Task prompt:
Quote exactly and only this range of lines in the data below: the line that holds "End insert_at." to the line that holds "induction es as [|x", both included.

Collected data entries
(* ===== verification/PlistQuery.v ===== *)
(** * An entry enters a prefix list

    [prefix_list_entry_insert] gives the entry a number, takes away the one
    that has the number already, finds its place and links it in the list and
    in the trie. *)

From stdpp Require Import sorting.
From S2P Require Import Prelude SepLogic FrrPrefix FrrPrefixBits Heap Own Plist PlistChain PlistWalk.
From S2P Require Import PlistSlot PlistTrie PlistInstall PlistApply PlistList PlistOps.

#[local] Open Scope Z_scope.

Section enter.
Context (D : nat) (HD : (1 <= D)%nat).
Abbreviation plist_ok := (PlistOps.plist_ok D).

(** ** Order *)
Lemma sorted_lookup (es : entries) a r b r' :
  StronglySorted seq_lt es -> (a, r) ∈ es -> (b, r') ∈ es -> r_seq r = r_seq r' -> (a, r) = (b, r').
Proof.
  intros Hs Ha Hb E. apply list_elem_of_split in Ha as (es1 & es2 & ->).
  apply StronglySorted_app in Hs as (H12 & _ & H2). inversion H2 as [|? ? _ Hall]; subst. rewrite Forall_forall in Hall.
  apply elem_of_app in Hb as [Hb|[Hb|Hb]%elem_of_cons]; [|done|].
  - specialize (H12 (b, r') (a, r) Hb ltac:(by left)). unfold seq_lt in H12. simpl in H12. lia.
  - specialize (Hall _ Hb). unfold seq_lt in Hall. simpl in Hall. lia.
Qed.

Lemma sorted_insert (es1 es2 : entries) x :
  StronglySorted seq_lt (es1 ++ es2) -> Forall (fun y => seq_lt y x) es1 -> Forall (seq_lt x) es2 ->
  StronglySorted seq_lt (es1 ++ x :: es2).
Proof.
  intros (H12 & H1 & H2)%StronglySorted_app Hx1 Hx2. apply StronglySorted_app. split_and!; [|done|by constructor].
  intros y z Hy [->|Hz]%elem_of_cons; [|by apply H12]. by apply (proj1 (Forall_forall _ _) Hx1).
Qed.

Lemma sorted_numbered (es : entries) : NoDup es.*1 -> StronglySorted seq_lt es -> numbered (list_to_map es).
Proof.
  intros Hnd Hs a b ra rb Ha%elem_of_list_to_map Hb%elem_of_list_to_map Heq; [|done..].
  pose proof (sorted_lookup es a ra b rb Hs Ha Hb Heq) as E. by injection E.
Qed.

Section insert.
Context (place : pmem -> Z -> Z) `{!Placement place}.

(** *** The entry is linked *)
Section insert_at.
Context (h : pmem) (plist : Z) (l : prefix_list) (m : prefix_master) (es1 es2 : entries) (o : Z) (r : rule).
Context (H : plist_ok h plist l m (es1 ++ es2) [o]) (Ho0 : o <> 0) (Hr : rule_at h o = Some r) (Hb : best h o = Some 0).
Context (H1 : Forall (fun y => seq_lt y (o, r)) es1) (H2 : Forall (seq_lt (o, r)) es2).

Lemma insert_sorted : StronglySorted seq_lt (es1 ++ (o, r) :: es2).
Proof. by apply sorted_insert; [apply H|..]. Qed.

Lemma insert_map :
  (list_to_map (es1 ++ (o, r) :: es2) : rules) = <[o := r]> (list_to_map (es1 ++ es2)) /\
  (list_to_map (es1 ++ es2) : rules) !! o = None /\ numbered (<[o := r]> (list_to_map (es1 ++ es2))).
Proof.
  assert (Hofresh : o ∉ (es1 ++ es2).*1) by (apply (pk_extra _ _ _ _ _ _ _ H); by left).
  assert (Hnd : NoDup (es1 ++ (o, r) :: es2).*1).
  { pose proof (pk_nodup _ _ _ _ _ _ _ H) as Hnd. rewrite fmap_app, fmap_cons in *. simpl.
    rewrite NoDup_app, NoDup_cons in *. rewrite not_elem_of_app in Hofresh. destruct Hnd as (? & Hd & ?). destruct Hofresh.
    split_and!; [done| |done..]. intros x Hx [->|Hx']%elem_of_cons; [done|by apply (Hd x)]. }
  destruct (list_to_map_middle es1 es2 o r Hnd) as [Emap HoE]. split_and!; [done|done|]. rewrite <- Emap.
  apply sorted_numbered; [done|apply insert_sorted].
Qed.

(** [h1] is memory with the entry in the list, but not in the trie. *)
Record linked (h1 : pmem) (l1 : prefix_list) : Prop := {
  lk_list : h1 !! plist = Some (OList l1);
  lk_same : exists hd tl, l1 = set_pl_head hd (set_pl_tail tl l);
  lk_dll : dll_ok h1 l1 (es1.*1 ++ o :: es2.*1);
  lk_frame : link_frame plist h h1;
  lk_master : h1 !! pl_master l1 = Some (OMaster m);
  lk_trie : exists tabs, trie_ok D h1 (pl_trie l1) (list_to_map (es1 ++ es2)) [] tabs;
  lk_entry : exists e1, h1 !! o = Some (OEntry e1) /\ rule_of e1 = r /\ e_next_best e1 = 0
}.

Lemma own_linked (Q : unit -> pmem -> Prop) :
  (forall h1 l1, linked h1 l1 -> Q tt h1) -> own (entry_link plist o (hd_or 0 es2.*1)) h Q.
Proof.
  intros HQ. destruct (rule_at_entry _ _ _ Hr) as (e & Ee & Er).
  assert (Hofresh : o ∉ (es1 ++ es2).*1) by (apply (pk_extra _ _ _ _ _ _ _ H); by left).
  pose proof (pk_dll _ _ _ _ _ _ _ H) as Hdll. rewrite fmap_app in Hdll, Hofresh. destruct (pk_trie _ _ _ _ _ _ _ H) as [tabs Ht].
  eapply own_entry_link; [apply H|apply H|exact Hdll|exact Ee|done|done|].
  intros h1 l1 Hl1 Hsame1 Hdll1 Hf1. apply (HQ h1 l1). split; try done.
  - destruct Hsame1 as (hd & tl & ->). eapply link_frame_master; [exact Hf1|apply H].
  - exists tabs. replace (pl_trie l1) with (pl_trie l) by by destruct Hsame1 as (hd & tl & ->). by eapply trie_ok_links.
  - pose proof (Hf1 o) as Hfo. rewrite Ee in Hfo. destruct Hfo as (p & n & Eo). eexists. split; [exact Eo|]. split; [done|].
    unfold best in Hb. rewrite Ee in Hb. by injection Hb.
Qed.

Lemma own_insert_at (Q : unit -> pmem -> Prop) :
  rule_ok D r -> 0 <= r_seq r <= UINT_MAX -> Z.of_nat (length (es1 ++ es2)) + 1 < 2 ^ 31 ->
  (forall h' l', plist_ok h' plist l' m (es1 ++ (o, r) :: es2) [] -> same_list l l' -> Q tt h') ->
  own (entry_link plist o (hd_or 0 es2.*1) ;; prefix_list_trie_add place plist o ;; add_count plist 1) h Q.
Proof.
  intros Hok Hseq Hsmall HQ. destruct insert_map as (Emap & HoE & Hn).
  ostep. apply own_linked. intros h1 l1 [Hl1 Hsame1 Hdll1 Hf1 Hm1 [tabs Ht1] (e1 & Ee1 & Er1 & Enb1)]. ostep.
  assert (Em : pl_master l1 = pl_master l) by by destruct Hsame1 as (hd & tl & ->).
  eapply (own_trie_add D HD place plist l1 m o e1 (list_to_map (es1 ++ es2)) tabs); try done; try apply H.
  { rewrite Em. apply H. }
  { by rewrite Er1. }
  { by rewrite Er1. }
  rewrite Er1, <- Emap. intros h2 tabs2 Ht2 Hf2.
  pose proof (trie_frame_list _ _ _ _ Hf2 Hl1) as Hl2.
  assert (Hcount : pl_count l1 = Z.of_nat (length (es1 ++ es2))).
  { destruct Hsame1 as (hd & tl & ->). apply H. }
  eapply own_add_count; [exact Hl2|apply H|lia|].
  destruct (insert_list_facts _ _ _ (set_pl_count (pl_count l1 + 1) l1) Hl2) as (Hi1 & Hi2 & Hi3 & Hi4).
  assert (Elen : length (es1 ++ (o, r) :: es2) = S (length (es1 ++ es2))) by (rewrite !length_app; simpl; lia).
  apply (HQ _ (set_pl_count (pl_count l1 + 1) l1)).
  - split.
    + by rewrite lookup_insert_eq.
    + apply H.
    + simpl. pose proof (trie_frame_master _ _ _ _ Hf2 Hm1). rewrite lookup_insert_ne by congruence. done.
    + simpl. rewrite Em. apply H.
    + apply H.
    + intros a ob Ha. simpl. rewrite Em, app_nil_r.
      destruct (decide (a = plist)) as [->|Hne]; [rewrite lookup_insert_eq in Ha; by injection Ha as <-|].
      rewrite lookup_insert_ne in Ha by done.
      pose proof (dom_after plist l _ h h1 _ (pk_dom _ _ _ _ _ _ _ H) (pk_list _ _ _ _ _ _ _ H) (or_intror Hf1)) as Hdom1.
      pose proof (dom_after plist l1 _ h1 h2 _ Hdom1 Hl1 (or_introl Hf2) a ob Ha) as Hdom2.
      destruct ob; [|done..]. apply elem_of_app in Hdom2. rewrite list_elem_of_singleton, fmap_app, elem_of_app in Hdom2.
      rewrite fmap_app, fmap_cons, elem_of_app, elem_of_cons. simpl. tauto.
    + by intros a ?%not_elem_of_nil.
    + exists tabs2. simpl. eapply trie_ok_ext; [exact Hi4|by intros; split; [apply Hi2|apply Hi3]|exact Ht2].
    + rewrite fmap_app, fmap_cons. simpl. eapply dll_ok_ext; [intros a _; apply Hi1|].
      apply (dll_ok_ext h1); [intros a _; by apply trie_frame_links|]. destruct Hdll1. by split.
    + simpl. rewrite Hcount, Elen. lia.
    + rewrite Elen. lia.
    + apply insert_sorted.
    + pose proof (pk_numbers _ _ _ _ _ _ _ H) as Hns. apply Forall_app in Hns as [? ?]. by apply Forall_app; split; [|constructor].
  - destruct Hsame1 as (hd & tl & ->). by eexists _, _, _.
Qed.

(** A rule with bits behind its prefix *)
Lemma faults_insert_at :
  prefix_wf (r_prefix r) -> rlen r <= 128 -> past_end D r ->
  faults (entry_link plist o (hd_or 0 es2.*1) ;; prefix_list_trie_add place plist o ;; add_count plist 1) h.
Proof.
  intros Hw Hlen Hpast. destruct insert_map as (Emap & HoE & Hn).
  ostep. apply own_linked. intros h1 l1 [Hl1 Hsame1 Hdll1 Hf1 Hm1 [tabs Ht1] (e1 & Ee1 & Er1 & Enb1)]. apply faults_first.
  assert (Em : pl_master l1 = pl_master l) by by destruct Hsame1 as (hd & tl & ->).
  eapply (faults_trie_add D HD place plist l1 m o e1 (list_to_map (es1 ++ es2)) tabs); try done; try apply H.
  - rewrite Em. apply H.
  - by rewrite Er1.
  - change (prefix_wf (r_prefix (rule_of e1))). by rewrite Er1.
  - change (rlen (rule_of e1) <= 128). by rewrite Er1.
  - by rewrite Er1.
Qed.
End insert_at.

(** *** Where it enters *)
Lemma filter_keeps (P : Z * rule -> Prop) `{!forall x, Decision (P x)} (es : entries) :
  (forall x, x ∈ es -> P x) -> filter P es = es.
Proof.
  induction es as [|x es IH]; intros Hall; [done|]. rewrite filter_cons, decide_True by (apply Hall; by left).
  f_equal. apply IH. intros y Hy. apply Hall. by right.
Qed.

Lemma lower_nil (es : entries) s : Forall (fun x : Z * rule => s <= r_seq x.2) es -> lower s es = [].
Proof. induction 1 as [|x es Hx _ IH]; [done|]. unfold lower. rewrite filter_cons, decide_False by lia. exact IH. Qed.

Lemma lower_higher (es : entries) s :
  StronglySorted seq_lt es -> filter (fun x => r_seq x.2 <> s) es = lower s es ++ higher s es.
Proof.
  induction 1 as [|x es Hs IH Hx]; [done|]. unfold lower, higher. rewrite !filter_cons. fold (lower s es) (higher s es).
  assert (Hhi : s <= r_seq x.2 -> lower s es = []).
  { intros Hge. apply lower_nil. eapply Forall_impl; [exact Hx|]. unfold seq_lt. lia. }
  destruct (decide (r_seq x.2 < s)), (decide (s < r_seq x.2)), (decide (r_seq x.2 <> s)); try lia; simpl.
  - by rewrite IH.
  - by rewrite IH, Hhi by lia.
  - exact IH.
Qed.

Lemma first_higher (es : entries) s :
  StronglySorted seq_lt es -> (forall x, x ∈ es -> r_seq x.2 <> s) ->
  first_with (fun r => s <=? r_seq r) es = hd_or 0 (higher s es).*1.
Proof.
  intros Hs. induction es as [|[a r] es IH]; intros Hne; [done|]. simpl. unfold higher. rewrite filter_cons. simpl.
  specialize (Hne (a, r)) as Hr. destruct (Z.leb_spec s (r_seq r)).
  - rewrite decide_True; [done|]. assert (r_seq r <> s) by (apply Hr; by left). lia.
  - rewrite decide_False by lia. apply IH; [by inversion Hs|]. intros x Hx. apply Hne. by right.
Qed.

Lemma first_with_split f (es : entries) a :
  Forall (fun x : Z * rule => x.1 <> 0) es ->
  first_with f es = a -> a <> 0 -> exists es1 r es2, es = es1 ++ (a, r) :: es2 /\ f r = true.
Proof.
  intros Hnz. induction es as [|[b r] es IH]; simpl; [congruence|]. apply Forall_cons in Hnz as [Hb Hnz]. destruct (f r) eqn:Ef.
  - intros <- _. by exists [], r, es.
  - intros H Ha. destruct (IH Hnz H Ha) as (es1 & r' & es2 & -> & Hf). by exists ((b, r) :: es1), r', es2.
Qed.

Result for this exercise:
End insert_at.

(** *** Where it enters *)
Lemma filter_keeps (P : Z * rule -> Prop) `{!forall x, Decision (P x)} (es : entries) :
  (forall x, x ∈ es -> P x) -> filter P es = es.
Proof.
  induction es as [|x es IH]; intros Hall; [done|]. rewrite filter_cons, decide_True by (apply Hall; by left).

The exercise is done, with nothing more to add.